The research firm says that factory revenue in the worldwide server market grew 3.5% year over year to $12.9bn in the third quarter of 2006, the fastest growth rate in four quarters and the largest third quarter spending on servers since the same period in 2000. It adds that server blades were the main driver for worldwide demand, with year-over-year growth of 29.9%.
High-end enterprise server revenue grew 9.1% year-over-year, which represented the primary growth engine for the server market overall and, says IDC, is the first positive growth for the segment since the third quarter of 2004.
The firm believes that the growing use of virtualisation was the driver for slower growth in the volume server market in the third quarter, with spending growing 3.8% year-over-year, the fourth consecutive quarter of single-digit growth and the slowest growth since the third quarter on 2002.
Revenue for midrange enterprise servers declined 2.3% year-over-year, marking the fourth consecutive quarterly decrease in that segment.
The firm found a year-over-year unit shipment growth of 7.4%, the ninth consecutive quarter of slowing overall shipment growth. IDC says that the trend reflects moderating unit growth in the volume server segment as server virtualisation and consolidation continue to gain a foothold with mainstream IT users worldwide.
In terms of vendors, Microsoft Windows server revenues grew 4.6% year-over-year and quarterly factory revenue of $4.8bn for Windows servers represented the largest single segment of the server market. Linux server revenue was $1.5bn for the quarter as growth
continues to moderate, with year-over-year revenue growth of 5.4%. Unix servers experienced a 1.7% decline in factory revenue year-over-year.

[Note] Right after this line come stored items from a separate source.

(** C9. In a search started from a Configuration, every state in the
    frontier and every state in the explored set, at every round, is a
    Configuration: an [n] by [n] grid in which each value of
    [0 .. n*n-1] occurs exactly once.  (A move only swaps two cells.) *)
Theorem search_states_valid (n : nat) (initial_state goal_state : State)
    (h : Heuristic) (gp : GoalPos) (st : SearchState) :
  valid n initial_state →
  reached initial_state goal_state h gp st →
  (∀ m, m ∈ frontier st → valid n (state m) ∧ each_once n (state m)) ∧
  (∀ t, t ∈ explored st → valid n t ∧ each_once n t).
Proof.
  intros Hv [_ Htree Hexp]%reached_basic_inv. split.
  - intros m Hm%Htree%tree_node_reachable.
    assert (valid n (state m)) by by eapply reachable_valid.
    split; [done|by apply valid_each_once].
  - intros t Ht%Hexp.
    assert (valid n t) by by eapply reachable_valid.
    split; [done|by apply valid_each_once].
Qed.

Lemma reached_run_rounds k initial_state goal_state h gp0 gp st0 st :
  install_goal_pos h goal_state gp0 = (Ok (), gp) →
  search_init initial_state goal_state h gp = Ok st0 →
  run_rounds k goal_state h gp st0 = Some st →
  reached initial_state goal_state h gp st.
Proof. intros ?? Hrun%run_rounds_rtc. by exists gp0, st0. Qed.

(** The state of the sample search (Manhattan distance, from
    [sample_state]) after its first round. *)
Definition sample_search_state : SearchState :=
  default (mkSearchState [] ∅ 0 0)
    (run_rounds 1 GOAL_STATE_8_PUZZLE ManhattanDistance
       (goal_positions 3 GOAL_STATE_8_PUZZLE)
       (mkSearchState [sample_root] ∅ 0 1)).

Lemma sample_search_state_reached :
  reached sample_state GOAL_STATE_8_PUZZLE ManhattanDistance
    (goal_positions 3 GOAL_STATE_8_PUZZLE) sample_search_state.
Proof.
  apply (reached_run_rounds 1 _ _ _ ∅ _ (mkSearchState [sample_root] ∅ 0 1)).
  - unfold install_goal_pos. simpl.
    apply (precompute_goal_pos_square 3).
    apply (bool_decide_unpack _). vm_compute. exact I.
  - vm_compute. reflexivity.
  - vm_compute. reflexivity.
Defined.

Lemma search_states_valid_witness :
  valid 3 sample_state ∧
  reached sample_state GOAL_STATE_8_PUZZLE ManhattanDistance
    (goal_positions 3 GOAL_STATE_8_PUZZLE) sample_search_state ∧
  (∀ m, m ∈ frontier sample_search_state →
        valid 3 (state m) ∧ each_once 3 (state m)) ∧
  (∀ t, t ∈ explored sample_search_state → valid 3 t ∧ each_once 3 t).
Proof.
  assert (valid 3 sample_state) as Hv
    by (apply (bool_decide_unpack _); vm_compute; exact I).
  split; [exact Hv|]. split; [exact sample_search_state_reached|].
  exact (search_states_valid 3 sample_state GOAL_STATE_8_PUZZLE
           ManhattanDistance _ sample_search_state Hv
           sample_search_state_reached).
Defined.

(** C7. For the node that a successful search from a Configuration
    returns, [reconstruct_path] gives a sequence that starts with the
    initial state, ends with the goal state, and in which each state
    comes from the one before by one move (the blank changes places with
    a tile next to it); the sequence has [g_cost] moves. *)
Theorem reconstruct_path_solution (n rounds : nat)
    (initial_state goal_state : State) (h : Heuristic) (gp0 gp : GoalPos)
    (node : PuzzleNode) (expanded max_queue : nat) :
  valid n initial_state →
  general_search rounds initial_state goal_state h gp0
  = (Some (Ok (Some node, expanded, max_queue)), gp) →
  let path := reconstruct_path (Some node) in
  head path = Some initial_state ∧ last path = Some goal_state ∧
  is_path path ∧ Z.of_nat (length path) = g_cost node + 1.
Proof.
  intros _ (st & Hreached & Hret)%general_search_Ok.
  apply reached_basic_inv in Hreached as [Hheap Htree _].
  apply search_round_Return in Hret
    as [[_ [=]]|(node' & rest & _ & Hperm & _ & Hgoal & [= <-])]; [|done].
  intros path. subst goal_state. apply tree_node_path.
  apply Htree. rewrite Hperm. by left.
Qed.

Lemma reconstruct_path_solution_witness :
  ∃ node expanded max_queue gp,
    valid 3 sample_state ∧
    general_search 5 sample_state GOAL_STATE_8_PUZZLE ManhattanDistance ∅
    = (Some (Ok (Some node, expanded, max_queue)), gp) ∧
    let path := reconstruct_path (Some node) in
    head path = Some sample_state ∧ last path = Some GOAL_STATE_8_PUZZLE ∧
    is_path path ∧ Z.of_nat (length path) = g_cost node + 1.
Proof.
  eexists _, _, _, _.
  assert (valid 3 sample_state) as Hv
    by (apply (bool_decide_unpack _); vm_compute; exact I).
  split; [exact Hv|].
  match goal with |- ?P ∧ _ => assert P as Hrun end.
  { vm_compute. reflexivity. }
  split; [exact Hrun|].
  exact (reconstruct_path_solution 3 _ _ _ _ _ _ _ _ _ Hv Hrun).
Defined.

(** C2 (as amended). The node popped in a round is a least element of the
    frontier for the order "[f_cost] ascending, ties broken by [g_cost]
    ascending": every node of the frontier has a larger [f_cost], or the
    same [f_cost] and a [g_cost] that is not smaller.  Among nodes of
    equal [f_cost] the tie-break therefore favours the shallower nodes. *)
Theorem popped_node_minimal (initial_state goal_state : State)
    (h : Heuristic) (gp : GoalPos) (st : SearchState) (node : PuzzleNode)
    (rest : list PuzzleNode) :
  reached initial_state goal_state h gp st →
  heapq.heappop PuzzleNode_lt (frontier st) = Ok (node, rest) →
  ∀ m, m ∈ frontier st →
    f_cost node < f_cost m ∨
    (f_cost node = f_cost m ∧ g_cost node ≤ g_cost m).
Proof.
  intros [Hheap _ _]%reached_basic_inv Hpop m Hm.
  destruct (frontier st) as [|n0 fr] eqn:Hfr; [done|].
  destruct (frontier_heappop (n0 :: fr) Hheap)
    as (node' & rest' & Hpop' & _ & _ & Hmin); [done|].
  rewrite Hpop in Hpop'. injection Hpop' as <- <-.
  apply PuzzleNode_lt_false. by apply Hmin.
Qed.

(** The search of the program's default puzzle with the Manhattan
    distance, and its state after two rounds. *)
Definition default_puzzle : State := [[1; 6; 7]; [5; 0; 3]; [4; 8; 2]].

Definition default_search_state : SearchState :=
  default (mkSearchState [] ∅ 0 0)
    (st0 ← (match search_init default_puzzle GOAL_STATE_8_PUZZLE
                    ManhattanDistance (goal_positions 3 GOAL_STATE_8_PUZZLE)
            with Ok st0 => Some st0 | Raise _ => None end);
     run_rounds 2 GOAL_STATE_8_PUZZLE ManhattanDistance
       (goal_positions 3 GOAL_STATE_8_PUZZLE) st0).

Lemma default_search_state_reached :
  reached default_puzzle GOAL_STATE_8_PUZZLE ManhattanDistance
    (goal_positions 3 GOAL_STATE_8_PUZZLE) default_search_state.
Proof.
  destruct (search_init default_puzzle GOAL_STATE_8_PUZZLE ManhattanDistance
              (goal_positions 3 GOAL_STATE_8_PUZZLE)) as [st0|] eqn:Hinit;
    [|by vm_compute in Hinit].
  apply (reached_run_rounds 2 _ _ _ ∅ _ st0).
  - unfold install_goal_pos. simpl.
    apply (precompute_goal_pos_square 3).
    apply (bool_decide_unpack _). vm_compute. exact I.
  - exact Hinit.
  - unfold default_search_state. rewrite Hinit. simpl.
    vm_compute in Hinit. injection Hinit as <-. vm_compute. reflexivity.
Defined.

Worldwide Unix revenues of more than $3.9bn for the quarter represented 30.1% of overall quarterly factory revenue. In the x86 market segment, AMD-based server revenue grew 79.7% year-over-year, accounting for 19.8% of all worldwide x86 server revenue in the quarter.
Intel gained x86 market share sequentially for the first time in four years and Intel-branded processors maintained 80.2% of all x86 server spending in the quarter. EPIC/Itanium-based systems grew 23.8% year-over-year, generating more than $700m in revenue for the second consecutive quarter and now representing 11.2% of all non-x86
By vendor, IBM maintained the number-one spot in the worldwide server systems market with 33.1% market share in factory revenue, growing its revenue by 6.6% when compared with the same quarter one year ago. HP continued to hold the number-two spot in terms of factory revenue with 27.7% share, a 2.1% year-over-year revenue decline.
Dell and Sun ended the third quarter in a statistical tie for the number-three position. Dell experienced 3.8% year-over-year revenue growth in 3Q 2006 and captured 10.5% market share for the quarter. Sun captured 10.0% market share in 3Q 2006 on the basis of strong year-over-year revenue growth of 15.8%.
In terms of unit shipments, HP maintained the number-one position worldwide with 28.8% server shipment share, growing shipments 7.6% year-over-year. Dell maintained the number-two spot in terms of worldwide server shipments with 24.6% share, up from 23.9% share in 3Q05.